*WHAT THE EXERCISE ASKS*: Across the records below, count every line that contains the string "assert", then report the count alone.

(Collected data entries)
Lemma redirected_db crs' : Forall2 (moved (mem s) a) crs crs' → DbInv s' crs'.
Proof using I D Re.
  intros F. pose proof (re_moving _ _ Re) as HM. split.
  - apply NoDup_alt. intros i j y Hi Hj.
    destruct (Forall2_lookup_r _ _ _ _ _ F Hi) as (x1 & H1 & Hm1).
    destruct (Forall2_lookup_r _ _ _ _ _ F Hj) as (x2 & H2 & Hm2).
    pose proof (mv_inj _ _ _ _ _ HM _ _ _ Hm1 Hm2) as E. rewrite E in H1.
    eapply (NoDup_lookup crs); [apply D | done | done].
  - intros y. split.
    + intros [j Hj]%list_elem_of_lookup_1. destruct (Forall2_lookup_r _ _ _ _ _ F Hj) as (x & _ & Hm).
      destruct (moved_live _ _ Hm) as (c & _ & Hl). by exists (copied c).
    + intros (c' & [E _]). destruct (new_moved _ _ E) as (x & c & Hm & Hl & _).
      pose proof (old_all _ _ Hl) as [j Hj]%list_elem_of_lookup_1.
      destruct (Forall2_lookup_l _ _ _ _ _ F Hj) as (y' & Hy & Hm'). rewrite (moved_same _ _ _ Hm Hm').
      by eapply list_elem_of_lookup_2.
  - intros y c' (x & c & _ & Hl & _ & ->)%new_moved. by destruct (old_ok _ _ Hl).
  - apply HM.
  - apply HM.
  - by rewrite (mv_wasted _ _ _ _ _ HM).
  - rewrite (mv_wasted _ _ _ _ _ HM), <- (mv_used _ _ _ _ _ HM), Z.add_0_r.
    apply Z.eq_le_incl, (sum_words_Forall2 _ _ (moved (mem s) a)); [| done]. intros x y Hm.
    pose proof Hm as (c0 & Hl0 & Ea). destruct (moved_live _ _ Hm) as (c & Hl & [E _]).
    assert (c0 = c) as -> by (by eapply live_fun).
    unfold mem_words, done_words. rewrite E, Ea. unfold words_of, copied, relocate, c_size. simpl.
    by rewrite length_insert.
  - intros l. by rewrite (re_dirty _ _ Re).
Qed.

* * *

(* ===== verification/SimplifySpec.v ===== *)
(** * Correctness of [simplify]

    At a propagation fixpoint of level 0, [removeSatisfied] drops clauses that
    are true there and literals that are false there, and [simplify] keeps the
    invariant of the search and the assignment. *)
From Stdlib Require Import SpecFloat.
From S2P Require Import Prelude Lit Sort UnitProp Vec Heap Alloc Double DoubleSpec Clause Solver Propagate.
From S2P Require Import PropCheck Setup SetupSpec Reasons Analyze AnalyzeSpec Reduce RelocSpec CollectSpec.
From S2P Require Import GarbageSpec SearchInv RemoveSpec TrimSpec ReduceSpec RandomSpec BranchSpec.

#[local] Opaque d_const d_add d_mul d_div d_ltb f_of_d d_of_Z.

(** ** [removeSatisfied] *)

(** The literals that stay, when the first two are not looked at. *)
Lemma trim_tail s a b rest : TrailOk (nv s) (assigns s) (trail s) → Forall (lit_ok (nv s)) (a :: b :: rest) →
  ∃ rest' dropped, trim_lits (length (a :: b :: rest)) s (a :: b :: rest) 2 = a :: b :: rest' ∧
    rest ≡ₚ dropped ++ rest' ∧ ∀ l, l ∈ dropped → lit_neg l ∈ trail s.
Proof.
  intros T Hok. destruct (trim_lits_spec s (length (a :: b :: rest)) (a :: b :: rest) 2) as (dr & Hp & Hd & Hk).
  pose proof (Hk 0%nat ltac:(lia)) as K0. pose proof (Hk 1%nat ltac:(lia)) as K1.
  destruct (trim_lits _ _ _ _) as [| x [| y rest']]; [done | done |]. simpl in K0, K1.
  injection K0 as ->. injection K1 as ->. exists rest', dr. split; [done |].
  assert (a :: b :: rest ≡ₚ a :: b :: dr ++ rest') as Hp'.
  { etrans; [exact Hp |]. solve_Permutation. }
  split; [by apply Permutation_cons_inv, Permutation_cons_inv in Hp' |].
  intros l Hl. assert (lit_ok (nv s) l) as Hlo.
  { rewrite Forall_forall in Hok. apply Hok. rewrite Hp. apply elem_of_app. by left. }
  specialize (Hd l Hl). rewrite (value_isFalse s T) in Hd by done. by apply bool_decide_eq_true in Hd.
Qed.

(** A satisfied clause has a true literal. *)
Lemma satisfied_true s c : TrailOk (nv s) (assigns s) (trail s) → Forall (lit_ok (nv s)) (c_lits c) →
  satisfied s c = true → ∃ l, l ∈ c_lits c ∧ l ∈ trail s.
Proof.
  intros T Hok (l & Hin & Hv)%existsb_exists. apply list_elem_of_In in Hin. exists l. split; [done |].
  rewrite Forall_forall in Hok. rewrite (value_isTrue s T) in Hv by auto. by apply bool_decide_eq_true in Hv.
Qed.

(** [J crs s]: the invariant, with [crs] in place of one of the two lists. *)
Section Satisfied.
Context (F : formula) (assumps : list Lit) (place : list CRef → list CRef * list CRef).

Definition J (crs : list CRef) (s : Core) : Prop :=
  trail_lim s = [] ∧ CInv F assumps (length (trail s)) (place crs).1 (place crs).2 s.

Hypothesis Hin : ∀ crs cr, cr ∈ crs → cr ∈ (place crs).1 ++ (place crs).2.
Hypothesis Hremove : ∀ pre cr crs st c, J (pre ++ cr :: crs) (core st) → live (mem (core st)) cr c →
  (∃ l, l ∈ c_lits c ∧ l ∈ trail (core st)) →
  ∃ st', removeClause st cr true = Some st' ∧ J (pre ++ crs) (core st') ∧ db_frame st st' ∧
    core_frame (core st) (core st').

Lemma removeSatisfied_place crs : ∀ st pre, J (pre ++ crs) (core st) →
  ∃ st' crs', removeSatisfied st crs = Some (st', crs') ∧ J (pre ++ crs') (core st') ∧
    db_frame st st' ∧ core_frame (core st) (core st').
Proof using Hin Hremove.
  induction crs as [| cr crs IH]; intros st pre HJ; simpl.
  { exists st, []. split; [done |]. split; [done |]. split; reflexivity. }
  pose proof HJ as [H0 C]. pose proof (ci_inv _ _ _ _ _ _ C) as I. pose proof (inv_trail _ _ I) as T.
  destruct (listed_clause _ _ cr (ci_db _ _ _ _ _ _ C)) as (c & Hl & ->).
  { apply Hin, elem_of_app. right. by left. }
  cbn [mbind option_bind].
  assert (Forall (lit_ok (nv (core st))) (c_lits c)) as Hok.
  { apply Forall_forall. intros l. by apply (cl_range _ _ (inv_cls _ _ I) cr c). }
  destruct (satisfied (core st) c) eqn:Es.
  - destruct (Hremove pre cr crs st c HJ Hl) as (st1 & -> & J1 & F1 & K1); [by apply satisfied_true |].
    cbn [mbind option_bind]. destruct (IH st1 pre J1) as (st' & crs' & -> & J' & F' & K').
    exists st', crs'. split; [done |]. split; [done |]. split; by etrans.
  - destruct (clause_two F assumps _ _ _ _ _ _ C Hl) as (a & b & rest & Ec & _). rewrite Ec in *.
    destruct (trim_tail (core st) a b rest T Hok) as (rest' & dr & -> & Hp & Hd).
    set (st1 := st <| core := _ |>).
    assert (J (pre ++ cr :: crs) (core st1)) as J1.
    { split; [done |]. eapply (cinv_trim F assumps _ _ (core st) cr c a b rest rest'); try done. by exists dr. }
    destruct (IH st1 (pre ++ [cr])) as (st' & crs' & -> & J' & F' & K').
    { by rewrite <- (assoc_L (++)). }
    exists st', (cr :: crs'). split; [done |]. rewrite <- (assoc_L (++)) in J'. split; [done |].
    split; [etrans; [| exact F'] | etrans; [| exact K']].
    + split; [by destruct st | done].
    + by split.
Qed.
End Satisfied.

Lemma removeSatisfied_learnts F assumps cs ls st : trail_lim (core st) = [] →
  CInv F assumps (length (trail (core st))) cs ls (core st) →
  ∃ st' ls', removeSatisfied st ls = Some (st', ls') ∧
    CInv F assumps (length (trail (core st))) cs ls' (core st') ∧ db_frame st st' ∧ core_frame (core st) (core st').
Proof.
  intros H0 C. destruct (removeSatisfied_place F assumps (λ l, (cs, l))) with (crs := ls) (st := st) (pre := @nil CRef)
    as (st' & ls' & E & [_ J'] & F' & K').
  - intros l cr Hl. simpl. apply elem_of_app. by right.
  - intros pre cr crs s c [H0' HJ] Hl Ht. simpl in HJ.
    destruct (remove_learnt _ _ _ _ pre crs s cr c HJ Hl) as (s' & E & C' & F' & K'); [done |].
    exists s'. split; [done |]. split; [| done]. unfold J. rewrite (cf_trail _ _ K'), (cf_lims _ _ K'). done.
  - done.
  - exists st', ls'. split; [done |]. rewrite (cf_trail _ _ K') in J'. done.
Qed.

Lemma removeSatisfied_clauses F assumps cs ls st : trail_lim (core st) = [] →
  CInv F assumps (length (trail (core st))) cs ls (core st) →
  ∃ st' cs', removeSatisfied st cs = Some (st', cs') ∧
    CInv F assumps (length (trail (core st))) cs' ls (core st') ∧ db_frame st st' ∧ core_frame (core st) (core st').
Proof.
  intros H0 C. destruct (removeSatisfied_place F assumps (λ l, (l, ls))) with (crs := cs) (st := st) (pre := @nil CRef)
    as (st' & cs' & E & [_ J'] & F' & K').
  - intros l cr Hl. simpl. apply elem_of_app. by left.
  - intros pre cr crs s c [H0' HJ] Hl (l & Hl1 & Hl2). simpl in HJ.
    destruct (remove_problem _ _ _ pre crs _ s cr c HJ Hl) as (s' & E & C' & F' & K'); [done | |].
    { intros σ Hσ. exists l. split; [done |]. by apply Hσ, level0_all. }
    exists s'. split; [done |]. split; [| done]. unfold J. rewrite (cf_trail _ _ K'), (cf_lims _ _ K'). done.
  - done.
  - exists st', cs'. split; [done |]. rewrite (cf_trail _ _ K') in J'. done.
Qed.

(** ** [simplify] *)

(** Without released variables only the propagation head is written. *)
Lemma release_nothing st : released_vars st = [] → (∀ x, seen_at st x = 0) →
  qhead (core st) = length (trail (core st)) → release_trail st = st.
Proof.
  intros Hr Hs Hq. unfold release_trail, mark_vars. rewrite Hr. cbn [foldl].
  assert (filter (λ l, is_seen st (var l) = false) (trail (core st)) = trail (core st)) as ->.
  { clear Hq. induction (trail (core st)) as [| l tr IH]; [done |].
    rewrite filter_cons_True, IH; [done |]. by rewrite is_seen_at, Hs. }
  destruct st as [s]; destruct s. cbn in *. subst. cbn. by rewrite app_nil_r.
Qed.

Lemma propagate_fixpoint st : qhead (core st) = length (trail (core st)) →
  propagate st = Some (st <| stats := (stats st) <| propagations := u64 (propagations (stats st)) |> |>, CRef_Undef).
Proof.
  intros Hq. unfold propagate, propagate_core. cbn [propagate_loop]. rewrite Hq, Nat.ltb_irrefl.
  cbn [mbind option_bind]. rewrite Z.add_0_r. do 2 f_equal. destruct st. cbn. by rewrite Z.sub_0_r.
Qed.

*ANSWER TO THIS PROBLEM*: 6